The biggest difference between the E7 to the Styleaudio UD-1 and the uDAC is that the E7 can run on battery power. True, you don’t really need battery power when you’re operating it as a USB DAC from a laptop, but having battery power makes the E7 serve a double duty as a portable amplifier. In that way, the E7 is unique because you can hook it to an Ipod and have a portable amplifier, and when you’re at your work desk, you can hook it up to your computer and have a USB DAC.
I’m really enjoying the E7, and I have a strong feeling that it’s going to be a product that I’ll use for a long time. When I want to go portable, I take the E7 and the Ipod, and I’m good to go. When I’m on my computer, I plug in the E7 to the USB cable, unplug the LOD cable from the Ipod, and have a great music set up. Of course, you can do this as well with more expensive amps such as the TTVJ Slim, RSA’s Predator, and Headamp’s Pico to name a few. Thing is, most of them sells for way over $300, while the E7 costs $80.
Clearly, the E7 is priced very competitively, and I consider it a good product — not some cheap chinese stuff. Not only is the E7 packed with features, it also comes with a solid build quality, and a solid sound quality as well.

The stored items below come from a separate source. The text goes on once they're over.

(* ===== verification/UpdateSpec.v ===== *)
(** * UpdateSpec: the theorems on the updates of the model *)

From Stdlib Require Import Ascii ZArith Lia.
From S2P Require Export WriteSpec RunnerSpec StateSyncSpec Update.

(** ** Sessions of updates *)
Section session.
Context `{GoRange, ProtoClone, YdbTypes, Gtrie, DataWrite}.

Inductive update_op : Type :=
  | Create (path value : string)
  | Replace (path value : string)
  | Delete (path : string).

Definition run_update (m : ModelState) (op : update_op) : outcome error ModelState :=
  match op with
  | Create path value => UpdateCreate path value m
  | Replace path value => UpdateReplace path value m
  | Delete path => UpdateDelete path m
  end.

Fixpoint run_updates (m : ModelState) (ops : list update_op) : outcome error ModelState :=
  match ops with
  | [] => mret m
  | op :: ops => m ← run_update m op; run_updates m ops
  end.

(** The change an update announces: none if the schema does not know the path,
    the text does not parse or the tree refuses the value. *)
Definition announced (m : ModelState) (op : update_op) : list (tele_op * string) :=
  let known path := match FindSchemaByXPath (m_MO (ms_model m)) path with Ok (Some _) => true | _ => false end in
  let written path value :=
    match ToGNMIPath path with
    | Ok gpath =>
        match write_text (m_MO (ms_model m)) (ms_root m) gpath value with
        | Ok (_, None) => bool_decide (is_Some (ms_updatedroot m))
        | _ => false
        end
    | _ => false
    end in
  match op with
  | Create path value => if known path && written path value then [(OpCreate, path)] else []
  | Replace path value => if known path && written path value then [(OpReplace, path)] else []
  | Delete path =>
      if known path then
        match ToGNMIPath path with
        | Ok gpath =>
            match DeleteValue (m_MO (ms_model m)) (ms_root m) (Some gpath) with
            | Ok (_, None) => [(OpDelete, path)]
            | _ => []
            end
        | _ => []
        end
      else []
  end.

(** The changes of a list of updates, each in the state the ones before left. *)
Fixpoint announced_all (m : ModelState) (ops : list update_op) : list (tele_op * string) :=
  match ops with
  | [] => []
  | op :: ops => announced m op ++ match run_update m op with Ok m' => announced_all m' ops | _ => [] end
  end.

(** Deletions only. *)
Definition is_delete (op : update_op) : bool := match op with Delete _ => true | _ => false end.

(** What an update leaves alone, and what it tells the registry. *)
Lemma run_update_inv m op m' :
  run_update m op = Ok m' →
  ms_locked m' = ms_locked m ∧ ms_model m' = ms_model m ∧
  (is_Some (ms_updatedroot m) → is_Some (ms_updatedroot m')) ∧
  (is_delete op = true → ms_updatedroot m' = ms_updatedroot m) ∧
  ms_notify m' = (λ tcb, changes_run tcb (announced m op)) <$> ms_notify m.
Proof.
  assert (∀ o : option teleCtrl, o = (λ tcb, changes_run tcb []) <$> o) as Hid by by intros [].
  assert (∀ tele path value m0, ms_locked m0 = ms_locked m → ms_model m0 = ms_model m → ms_root m0 = ms_root m →
    ms_updatedroot m0 = ms_updatedroot m → ms_notify m0 = ms_notify m →
    write_and_notify tele path value m0 = Ok m' →
    ms_locked m' = ms_locked m ∧ ms_model m' = ms_model m ∧
    (is_Some (ms_updatedroot m) → is_Some (ms_updatedroot m')) ∧
    ms_notify m' = (λ tcb, changes_run tcb (if match ToGNMIPath path with
      | Ok gpath => match write_text (m_MO (ms_model m)) (ms_root m) gpath value with
                    | Ok (_, None) => bool_decide (is_Some (ms_updatedroot m)) | _ => false end
      | _ => false end then [(tele, path)] else [])) <$> ms_notify m) as Hwrite.
  { intros tele path value m0 <- <- <- <- <-. unfold write_and_notify.
    destruct (ToGNMIPath path) as [gpath| | |]; [|by intros [= <-]|done..].
    destruct (write_text _ _ _ _) as [[root [err|]]| | |] eqn:Hw; [intros [= <-]; cbn; by split_and!| |done..].
    rewrite outcome_bind_ret. unfold notify_write. destruct (ms_updatedroot m0) as [fake|] eqn:Hfake.
    - intros (r & _ & [= <-])%outcome_bind_Ok. cbn. split_and!; [done..|]. by destruct (ms_notify m0).
    - intros [= <-]. cbn. split_and!; [done..|]. by destruct (ms_notify m0). }
  intros Hr. destruct op as [path value|path value|path]; cbn [run_update] in Hr; cbn [announced is_delete].
  - unfold UpdateCreate in Hr. apply outcome_bind_Ok in Hr as (entry & He & Hr). rewrite He.
    destruct entry as [e|]; [|injection Hr as <-; by split_and!].
    apply outcome_bind_Ok in Hr as (sync & _ & Hr). cbn [andb].
    destruct (Hwrite OpCreate path value (set_sync sync m)) as (? & ? & ? & ?); [done..|]. by split_and!.
  - unfold UpdateReplace in Hr. apply outcome_bind_Ok in Hr as (entry & He & Hr). rewrite He.
    destruct entry as [e|]; [|injection Hr as <-; by split_and!]. cbn [andb].
    destruct (Hwrite OpReplace path value m) as (? & ? & ? & ?); [done..|]. by split_and!.
  - unfold UpdateDelete in Hr. apply outcome_bind_Ok in Hr as (entry & He & Hr). rewrite He.
    destruct entry as [e|]; [|injection Hr as <-; by split_and!].
    apply outcome_bind_Ok in Hr as (sync & _ & Hr).
    destruct (ToGNMIPath path) as [gpath| | |]; [|injection Hr as <-; by split_and!|done..].
    apply outcome_bind_Ok in Hr as ([root err] & Hd & Hr). cbn [set_sync ms_model ms_root] in Hd. rewrite Hd.
    destruct err; injection Hr as <-; cbn; by split_and!.
Qed.

Lemma run_updates_inv m ops m' :
  run_updates m ops = Ok m' →
  ms_locked m' = ms_locked m ∧ (is_Some (ms_updatedroot m) → is_Some (ms_updatedroot m')) ∧
  (forallb is_delete ops = true → ms_updatedroot m' = ms_updatedroot m) ∧
  ms_notify m' = (λ tcb, changes_run tcb (announced_all m ops)) <$> ms_notify m.
Proof.
  revert m. induction ops as [|op ops IH]; intros m Hr; cbn [run_updates] in Hr.
  { injection Hr as <-. split_and!; try done. by destruct (ms_notify m). }
  apply outcome_bind_Ok in Hr as (m1 & Hone & Hr). destruct (run_update_inv _ _ _ Hone) as (Hl1 & _ & Hs1 & Hd1 & Hn1).
  destruct (IH _ Hr) as (Hl & Hs & Hd & Hn). cbn [announced_all forallb]. rewrite Hone. split_and!.
  - congruence.
  - auto.
  - intros [Hop Hops]%andb_prop. by rewrite Hd, Hd1.
  - rewrite Hn, Hn1. destruct (ms_notify m); [|done]. cbn. f_equal. unfold changes_run. by rewrite foldl_app.
Qed.
End session.

(** ** Theorems on updates *)
Section theorems.
Context `{GoRange, ProtoClone, YdbTypes, Gtrie, DataWrite}.

(** C7. An update of the external system reaches the subscribers exactly: when
    UpdateStart and any creations, replacements and deletions have returned,
    UpdateEnd returns, releases the lock and drops the tree of the changes, and
    the events it sends are those of the changes the model accepted (known
    path, text that parses, value taken by the tree), in their order; they
    carry the tree of the changes, which is the empty tree after an update that
    only deletes. *)
Theorem update_session_delivers (m m1 m2 : ModelState) (tcb : teleCtrl) (ops : list update_op) :
  ms_notify m = Some tcb → registry_ok (lookup tcb) →
  UpdateStart m = Ok m1 → run_updates m1 ops = Ok m2 →
  ∃ m3 events fake tcb3, UpdateEnd m2 = Ok (m3, events) ∧
    ms_locked m3 = false ∧ ms_updatedroot m3 = None ∧ ms_root m3 = ms_root m2 ∧
    ms_notify m3 = Some tcb3 ∧ lookup tcb3 = lookup tcb ∧ ready tcb3 = ∅ ∧
    (forallb is_delete ops = true → fake = NewEmptyRoot) ∧
    delivers (lookup tcb) (announced_all m1 ops) (Some fake) events.
Proof.
  intros Hn Hok Hstart Hrun. unfold UpdateStart in Hstart. destruct (ms_locked m); [done|]. injection Hstart as Hm1.
  destruct (run_updates_inv _ _ _ Hrun) as (Hl & Hs & Hd & Hn2).
  assert (ms_locked m1 = true ∧ ms_updatedroot m1 = Some NewEmptyRoot ∧ ms_notify m1 = Some (ChangeStarted tcb))
    as (Hl1 & Hu1 & Hn1) by by rewrite <-Hm1, Hn.
  rewrite Hu1 in Hs, Hd. destruct Hs as [fake Hfake]; [by eexists|]. rewrite Hn1 in Hn2. cbn in Hn2.
  pose proof (changes_delivered tcb (announced_all m1 ops) (Some fake) Hok) as Hdel.
  unfold UpdateEnd. rewrite Hn2, Hfake, Hl, Hl1. destruct (ChangeCompleted _ _) as [tcb3 events].
  destruct Hdel as (Hlk & Hready & Hdel). rewrite outcome_bind_mret.
  eexists _, events, fake, tcb3. split; [done|]. cbn. split_and!; try done.
  intros Hall. specialize (Hd Hall). congruence.
Qed.

End theorems.

(** ** An update of the example device *)

Definition example_state : @ModelState map_trie :=
  mkState example_teleModel example_root None None false (Some example_tcb).

Definition example_session_ops : list update_op :=
  [Delete "/interfaces/interface[name=eth0]/mtu"; Delete "/interfaces/unknown"].

Definition example_started : @ModelState map_trie :=
  match @UpdateStart map_trie example_write example_state with Ok m => m | _ => example_state end.
Definition example_updated : @ModelState map_trie :=
  match @run_updates canonical_range map_trie example_write example_started example_session_ops with
  | Ok m => m
  | _ => example_state
  end.

Lemma update_session_delivers_witness :
  ∃ m3 events tcb3, @UpdateEnd canonical_range map_trie example_updated = Ok (m3, events) ∧
    ms_notify m3 = Some tcb3 ∧ lookup tcb3 = lookup example_tcb ∧
    @delivers canonical_range map_trie (lookup example_tcb)
      [(OpDelete, "/interfaces/interface[name=eth0]/mtu")] (Some (@NewEmptyRoot example_write)) events.
Proof.
  destruct (@update_session_delivers canonical_range map_trie example_write
    example_state example_started example_updated example_tcb example_session_ops) as
    (m3 & events & fake & tcb3 & He & _ & _ & _ & Hn & Hl & _ & Hf & Hd).
  - reflexivity.
  - exact example_tcb_ok.
  - by_vm.
  - by_vm.
  - exists m3, events, tcb3. split; [exact He|]. split; [exact Hn|]. split; [exact Hl|].
    rewrite (Hf eq_refl) in Hd.
    assert (@announced_all canonical_range map_trie example_write example_started example_session_ops =
            [(OpDelete, "/interfaces/interface[name=eth0]/mtu")]) as Ha by by_vm.
    rewrite Ha in Hd. exact Hd.
Defined.

(** A leaf whose name is a part of a key's name cannot be deleted: the check for
    key leaves looks for the name in the text of the key. *)
Definition example_id_entry : Entry :=
  mkEntry "device" "" [("port", mkEntry "port" "port-id" [("port-id", mkEntry "port-id" "" []); ("id", mkEntry "id" "" [])])].
Definition example_id_mo : MO :=
  mkMO {["Device" := mkPtr example_id_entry []]} (Some (TPtr (TStruct "Device" []))).

Theorem DeleteValue_spares_parts :
  @DeleteValue canonical_range example_write example_id_mo example_root
    (Some (mkPath "" None (Some [mkElem "port" (Some {["port-id" := "1"]}); mkElem "id" None]) "")) = Ok (example_root, None).
Proof. vm_compute. reflexivity. Qed.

By itself, the E7 is fairly well designed. The large mirror screen is actually not a full size display, though at the back of that mirror you can find a tiny display (roughly 1.5x3cm) that gives you access to the E7 menu as well as a volume level indicator. The build quality is quite solid, and fairly light as well, making it a nice amplifier to sandwich together with a DAP. Something that I particularly like is how Fiio included a rubber enclosure as well as a rubber band, both for protection and for practicality when you’re carrying it with an Ipod. A nice cloth carrying case is also included, as well as a generic USB and mini-to-mini cable.